-------- STUDY MATERIAL --------

(* ===== verification/IcmpOk.v ===== *)
(** Correctness of ICMP: an echo request is answered with its data, and an error message
    returns the header of the packet it is about. *)
From S2P Require Import Prelude Mbuf Cksum TcpVar TcpHdr InPcb IpHdr IpReass IpOutput IpInput IpFragOk IpInputOk IpForwardOk Udp UdpOk Icmp.
Import Mbuf Cksum TcpHdr IpHdr IpReass IpOutput IpInput IpFragOk IpInputOk IpForwardOk UdpOk Icmp.

Module IcmpOk.

Lemma wf_len h n : ip_wf h -> -32768 <= n < 32768 -> ip_wf (h <| ip_len := n |>).
Proof. intros [] Hn. by split. Qed.

(** ** Editing the first mbuf *)

Lemma app_prefix (l1 l2 p q : list Z) : l1 ++ l2 = p ++ q -> zlen p <= zlen l1 -> exists c, l1 = p ++ c /\ q = c ++ l2.
Proof.
  intros E Hl. exists (zdrop (zlen p) l1). pose proof (ztake_zdrop (zlen p) l1) as S. rewrite <- S, <- app_assoc in E.
  pose proof (zlen_nonneg p). apply app_inj_1 in E as [E1 E2]; [rewrite <- E1 at 1; done|]. unfold zlen, ztake in *. rewrite length_take. lia.
Qed.

Lemma poke_split a x b v : zlen x = zlen v -> poke (zlen a) v (a ++ x ++ b) = Ret (a ++ v ++ b).
Proof.
  intros Hx. unfold poke. pose proof (zlen_nonneg a). pose proof (zlen_nonneg b). rewrite !zlen_app. destruct (Z.ltb_spec (zlen a) 0); [lia|].
  destruct (Z.ltb_spec (zlen a + (zlen x + zlen b)) (zlen a + zlen v)); [lia|]. cbn [orb]. rewrite ztake_app_le, ztake_ge by lia. do 3 f_equal.
  replace (zlen a + zlen v) with (zlen (a ++ x)) by (rewrite zlen_app; lia). rewrite app_assoc, zdrop_app_ge by lia. by rewrite zdrop_le0 by lia.
Qed.

(** What an edit keeps of an mbuf *)
Record edited (m m' : mbuf) : Prop := {
  ed_len : m_len m' = m_len m;
  ed_off : m_off m' = m_off m;
  ed_flags : m_flags m' = m_flags m;
  ed_pktlen : m_pktlen m' = m_pktlen m;
  ed_rcvif : m_rcvif m' = m_rcvif m;
  ed_size : ext_size m' = ext_size m
}.
Lemma edited_trans a b c : edited a b -> edited b c -> edited a c.
Proof. intros [] []. split; congruence. Qed.

Lemma edit_poke m1 ms a x b v : chain_bytes (m1 :: ms) = a ++ x ++ b -> zlen x = zlen v -> zlen a + zlen x <= m_len m1 ->
  exists m1', edit (poke (zlen a) v) (m1 :: ms) = Ret (m1' :: ms) /\ chain_bytes (m1' :: ms) = a ++ v ++ b /\ edited m1 m1'.
Proof.
  intros E Hx Hl. rewrite chain_bytes_cons, app_assoc in E. apply app_prefix in E as (c & E & ->); [|rewrite zlen_app; done].
  unfold edit. rewrite E, <- app_assoc, poke_split by done. cbn [obind]. eexists. split; [reflexivity|]. rewrite chain_bytes_cons. rec_simpl.
  split; [by rewrite <- !app_assoc|]. split; try done. unfold m_len. rec_simpl. rewrite E, !zlen_app. lia.
Qed.

Lemma skip_ip_bytes hlen m1 ms : hlen <= m_len m1 -> chain_bytes (skip_ip hlen (m1 :: ms)) = zdrop hlen (chain_bytes (m1 :: ms)).
Proof. intros Hl. unfold skip_ip. rewrite !chain_bytes_cons. rec_simpl. by rewrite zdrop_app_le. Qed.

(** ** Sending *)

(** The header that ip_output makes of a header without options *)
Definition filled (id : Z) (h : ip) : ip := h <| ip_v := IPVERSION |> <| ip_off := Z.land (ip_off h) IP_DF |> <| ip_id := id |> <| ip_hl := 5 |>.

(** The way to the destination of a packet *)
Record sendable (e : ipenv) (s : ipost) (h : ip) (rt : iprt) : Prop := {
  sn_route : rtalloc e (ip_dst h) = Some rt;
  sn_uni : InPcb.in_multicast (ip_dst h) = false;
  sn_bcast : in_broadcast e (next_hop rt (ip_dst h)) (rt_ifp rt) = false;
  sn_mtu : 28 <= if_mtu e (rt_ifp rt);
  sn_src : ip_src h <> 0;
  sn_pool : mp_fail (io_pool s) = [];
  sn_err : io_err s = [];
  sn_id : 0 <= io_id s < 65536
}.

(** The frames of a packet, as they are handed to the interface *)
Definition sent (e : ipenv) (rt : iprt) (hd : ip) (data : list Z) (s s' : ipost) : Prop :=
  exists cs, io_out s' = rev (map (fun c => (rt_ifp rt, next_hop rt (ip_dst hd), c)) cs) ++ io_out s /\
    frames hd data (if_mtu e (rt_ifp rt)) 0 (zlen data) (chain_bytes <$> cs) /\ (20 + zlen data <= if_mtu e (rt_ifp rt) -> length cs = 1%nat).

--------

- _TRY IT_: All lines from the opening of the records through the line where "(** What an edit keeps of an mbuf *)" occurs are to be output verbatim. No other line belongs in the answer.

- _COMPLETED EXERCISE_:
(* ===== verification/IcmpOk.v ===== *)
(** Correctness of ICMP: an echo request is answered with its data, and an error message
    returns the header of the packet it is about. *)
From S2P Require Import Prelude Mbuf Cksum TcpVar TcpHdr InPcb IpHdr IpReass IpOutput IpInput IpFragOk IpInputOk IpForwardOk Udp UdpOk Icmp.
Import Mbuf Cksum TcpHdr IpHdr IpReass IpOutput IpInput IpFragOk IpInputOk IpForwardOk UdpOk Icmp.

Module IcmpOk.

Lemma wf_len h n : ip_wf h -> -32768 <= n < 32768 -> ip_wf (h <| ip_len := n |>).
Proof. intros [] Hn. by split. Qed.

(** ** Editing the first mbuf *)

Lemma app_prefix (l1 l2 p q : list Z) : l1 ++ l2 = p ++ q -> zlen p <= zlen l1 -> exists c, l1 = p ++ c /\ q = c ++ l2.
Proof.
  intros E Hl. exists (zdrop (zlen p) l1). pose proof (ztake_zdrop (zlen p) l1) as S. rewrite <- S, <- app_assoc in E.
  pose proof (zlen_nonneg p). apply app_inj_1 in E as [E1 E2]; [rewrite <- E1 at 1; done|]. unfold zlen, ztake in *. rewrite length_take. lia.
Qed.

Lemma poke_split a x b v : zlen x = zlen v -> poke (zlen a) v (a ++ x ++ b) = Ret (a ++ v ++ b).
Proof.
  intros Hx. unfold poke. pose proof (zlen_nonneg a). pose proof (zlen_nonneg b). rewrite !zlen_app. destruct (Z.ltb_spec (zlen a) 0); [lia|].
  destruct (Z.ltb_spec (zlen a + (zlen x + zlen b)) (zlen a + zlen v)); [lia|]. cbn [orb]. rewrite ztake_app_le, ztake_ge by lia. do 3 f_equal.
  replace (zlen a + zlen v) with (zlen (a ++ x)) by (rewrite zlen_app; lia). rewrite app_assoc, zdrop_app_ge by lia. by rewrite zdrop_le0 by lia.
Qed.

(** What an edit keeps of an mbuf *)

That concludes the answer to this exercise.